── Information shown
(* ===== verification/Retries.v ===== *)
(** * A request that is repeated writes once

    A client that gets no answer, or a 500, cannot tell whether its
    write was made: [create_user] answers 500 after its commit when
    the cache or the store fails before the answer is built
    ([Scenarios.orphaned_write_serves_stale_list],
    [Races.committed_create_answers_500]).  What it can do is send the
    request again.  This file proves that it may: however often one
    request is served, and whatever fails and recovers in between, the
    table is the table before the first of them or the table after one
    service of the request by the specification.  A POST that is
    repeated inserts one row, because the second INSERT is refused by
    the unique constraint of line 30; a PUT that is repeated sets the
    columns to the values they have; a DELETE that is repeated finds
    no row.

    The proof goes through the history of the schedule: by
    [Linearizable.table_linearizable] the table is the replay of the
    commits that succeeded, all of them commits of the one request,
    and the specification serves a request twice as it serves it
    once ([spec_write_idempotent]). *)

From stdpp Require Import base tactics option strings numbers list gmap.
From S2P Require Import Prelude Python Cache Store Session World Handlers Server.
From S2P Require Import Invariants Policy Spec Programs Concurrent Linearizable Coherence Serial.

Open Scope string_scope.
Open Scope list_scope.
Open Scope Z_scope.

Section Retries.
Context `{Runtime} `{JsonCodec}.
Implicit Types (p : Pool) (w : World) (r : request) (db : Database) (now : Z).

(** ** The UPDATE of a flush, made again *)

(** A column that passed the checks of the first UPDATE passes those
    of the second, which sets it to the value it has. *)
Lemma column_rechecked c v o old new db db' :
  column_checked c (net_change (col_value c old) v) o (Some (User.id old)) db ->
  col_value c new = default (col_value c old) o ->
  User.id new = User.id old ->
  (forall u, u ∈ rows db' -> u = new \/ u ∈ rows db /\ User.id u <> User.id new) ->
  column_checked c (net_change (col_value c new) v)
    (set_to (col_value c new) (net_change (col_value c new) v)) (Some (User.id old)) db'.
Proof.
  intros Hc Hnew Hid Hrows. unfold net_change in *. destruct v as [j|]; [|done].
  destruct (decide (j = JStr (col_value c new))) as [->|Hne']; [done|]. simpl.
  destruct (decide (j = JStr (col_value c old))) as [->|Hne].
  { destruct o; [done|]. simpl in Hnew. by rewrite Hnew in Hne'. }
  destruct o as [s|]; [|done]. destruct Hc as (Hb & Hl & Hu). simpl in Hnew. subst s.
  repeat split; try done. intros u [->|[Hin Hneq]]%Hrows Hval; [by rewrite Hid|].
  specialize (Hu u Hin Hval). injection Hu as Hu. congruence.
Qed.

(** The flush of an update that was committed, made again on the row
    as it now is, emits no statement or an UPDATE that changes
    nothing. *)
Lemma flush_update_again old u e db db' :
  db_wf db -> db_get (User.id old) db = Some old ->
  flush_update old u e db = Ok db' ->
  exists new, db_get (User.id old) db' = Some new /\ flush_update new u e db' = Ok db'.
Proof.
  intros Hwf Hget [(-> & Hnu & Hne)|[new Hu]]%flush_update_Ok.
  { exists old. split; [done|]. unfold flush_update. by rewrite Hnu, Hne. }
  pose proof (db_update_wf _ _ _ _ _ _ Hwf Hu) as Hwf'.
  destruct (db_get_update _ _ _ _ _ _ Hwf Hu) as (Hget' & Hid & _).
  exists new. split; [done|].
  apply db_update_Ok in Hu
    as (old' & [ou oe] & Hold & [Hcu Hce]%checked_columns_Ok & Hnew & ->).
  replace old' with old in * by congruence.
  assert (Hsame : db_update (User.id old) (net_change (User.username new) u)
                    (net_change (User.email new) e)
                    (mkDb (replace_row new (rows db)) (next_id db)) =
                  Ok (new, mkDb (replace_row new (rows db)) (next_id db))).
  { apply db_update_same; [done..| |].
    - apply (column_rechecked ColUsername u ou old new db); try done; [by subst new|].
      intros v. apply elem_of_replace_row.
    - apply (column_rechecked ColEmail e oe old new db); try done; [by subst new|].
      intros v. apply elem_of_replace_row. }
  unfold flush_update. rewrite Hid.
  destruct (net_change (User.username new) u), (net_change (User.email new) e);
    by rewrite ?Hsame.
Qed.

(** ** The specification serves a request twice as once *)

(** Whether an INSERT is refused does not depend on the time. *)
Lemma db_insert_refused username email now now' db e :
  db_insert username email now db = Raise e -> db_insert username email now' db = Raise e.
Proof.
  unfold db_insert.
  repeat lazymatch goal with
         | |- context [rbind ?x _] => destruct x; simpl; try done
         end.
Qed.

Lemma spec_create_user_idempotent b now now' db :
  (spec_create_user b now' (spec_create_user b now db).2).2 = (spec_create_user b now db).2.
Proof.
  unfold spec_create_user. destruct (new_user b) as [[[username email]|]|] eqn:Hn; try done.
  destruct (db_insert username email now db) as [[row db']|e] eqn:Hi; simpl.
  - by rewrite (db_insert_again _ _ _ now' _ _ _ Hi).
  - by rewrite (db_insert_refused _ _ _ now' _ _ Hi).
Qed.

Lemma spec_update_user_idempotent i b db :
  db_wf db ->
  (spec_update_user i b (spec_update_user i b db).2).2 = (spec_update_user i b db).2.
Proof.
  intros Hwf. destruct (spec_update_user i b db) as [response db1] eqn:Hfirst. cbn [snd].
  unfold spec_update_user in *. destruct (db_get i db) as [old|] eqn:Hget;
    [|injection Hfirst as _ <-; by rewrite Hget].
  destruct (changes b) as [[u e]|err] eqn:Hc; cbn [rbind fst snd] in Hfirst;
    [|injection Hfirst as _ <-; by rewrite Hget].
  destruct (flush_update old u e db) as [db'|err] eqn:Hf; injection Hfirst as _ <-;
    [|rewrite Hget; cbn [rbind fst snd]; by rewrite Hf].
  pose proof Hget as [_ <-]%db_get_Some.
  destruct (flush_update_again _ _ _ _ _ Hwf Hget Hf) as (new & -> & Hf').
  cbn [rbind fst snd]. by rewrite Hf'.
Qed.

Lemma spec_delete_user_idempotent i db :
  (spec_delete_user i (spec_delete_user i db).2).2 = (spec_delete_user i db).2.
Proof.
  unfold spec_delete_user. destruct (db_get i db) eqn:Hget; cbn [snd].
  - by rewrite db_get_delete_eq.
  - by rewrite Hget.
Qed.

(** A request served again by the specification, at any time, leaves
    the table as the first service left it. *)
Lemma spec_write_idempotent r now now' db :
  db_wf db -> spec_write r now' (spec_write r now db) = spec_write r now db.
Proof.
  intros Hwf. unfold spec_write. destruct r; try done; cbn [spec a_db a_now fst snd].
  - apply spec_create_user_idempotent.
  - by apply spec_update_user_idempotent.
  - apply spec_delete_user_idempotent.
Qed.

(** ** Histories of one request *)

(** The replay of a history of one request is the table as it was, or
    the table after the first of them. *)
Lemma replay_repeated r (h : list (request * Z)) db :
  db_wf db -> Forall (eq r) h.*1 ->
  replay h db = db \/ exists now, replay h db = spec_write r now db.
Proof.
  intros Hwf. induction h as [|[r' now'] h IH] using rev_ind; [by left|].
  rewrite fmap_app, Forall_app. simpl. intros [Hh <-%Forall_singleton].
  rewrite replay_app. simpl. right. destruct (IH Hh) as [->|[now ->]].
  - by exists now'.
  - exists now. by apply spec_write_idempotent.
Qed.

(** C10: a request that is repeated writes once: under every
    interleaving of the calls of any number of copies of one request,
    with failures and recoveries of the backends in between, in which
    every commit is made on current objects, the table is the table
    before the first of them, or the table the specification computes
    for one service of the request. *)
Theorem retries_write_once r w schedule p :
  crun (idle w) schedule p ->
  fresh_commits schedule (idle w) = true ->
  db_wf (w_db w) ->
  Forall (eq r) (arrivals schedule) ->
  w_db (p_world p) = w_db w \/
  exists now, w_db (p_world p) = spec_write r now (w_db w).
Proof.
  intros Hrun Hfresh Hwf Hr.
  rewrite (crun_linearised _ _ _ Hrun) by (done || constructor).
  apply replay_repeated; [done|]. rewrite Forall_forall in *. intros r' Hin. apply Hr.
  eapply elem_of_submseteq; [done|]. by eapply history_arrived.
Qed.

(** Served one after the other, the copies of a request write once,
    with no condition on the run. *)
Theorem run_retries_write_once r w es w' :
  run w es w' -> settled w ->
  Forall (fun e => match e with Served r' _ => r' = r | _ => True end) es ->
  w_db w' = w_db w \/ exists now, w_db w' = spec_write r now (w_db w).
Proof.
  intros Hrun [Hs Hwf] Hr. rewrite (run_linearizable _ _ _ Hrun Hs).
  apply replay_repeated; [done|]. apply Forall_forall. intros r' Hin.
  eapply elem_of_submseteq in Hin;
    [|eapply history_arrived, crun_acts, serial_acts; done].
  rewrite arrivals_serial in Hin. apply list_elem_of_omap in Hin as ([] & He & Hin);
    simplify_eq. symmetry. by apply (proj1 (Forall_forall _ _) Hr _ He).
Qed.

End Retries.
────
Each line above from the one with "destruct (flush_update_again _" up to and including the one with "Lemma replay_repeated r" must be set down exactly, and no line outside that span may appear.

  destruct (flush_update_again _ _ _ _ _ Hwf Hget Hf) as (new & -> & Hf').
  cbn [rbind fst snd]. by rewrite Hf'.
Qed.

Lemma spec_delete_user_idempotent i db :
  (spec_delete_user i (spec_delete_user i db).2).2 = (spec_delete_user i db).2.
Proof.
  unfold spec_delete_user. destruct (db_get i db) eqn:Hget; cbn [snd].
  - by rewrite db_get_delete_eq.
  - by rewrite Hget.
Qed.

(** A request served again by the specification, at any time, leaves
    the table as the first service left it. *)
Lemma spec_write_idempotent r now now' db :
  db_wf db -> spec_write r now' (spec_write r now db) = spec_write r now db.
Proof.
  intros Hwf. unfold spec_write. destruct r; try done; cbn [spec a_db a_now fst snd].
  - apply spec_create_user_idempotent.
  - by apply spec_update_user_idempotent.
  - apply spec_delete_user_idempotent.
Qed.

(** ** Histories of one request *)

(** The replay of a history of one request is the table as it was, or
    the table after the first of them. *)
Lemma replay_repeated r (h : list (request * Z)) db :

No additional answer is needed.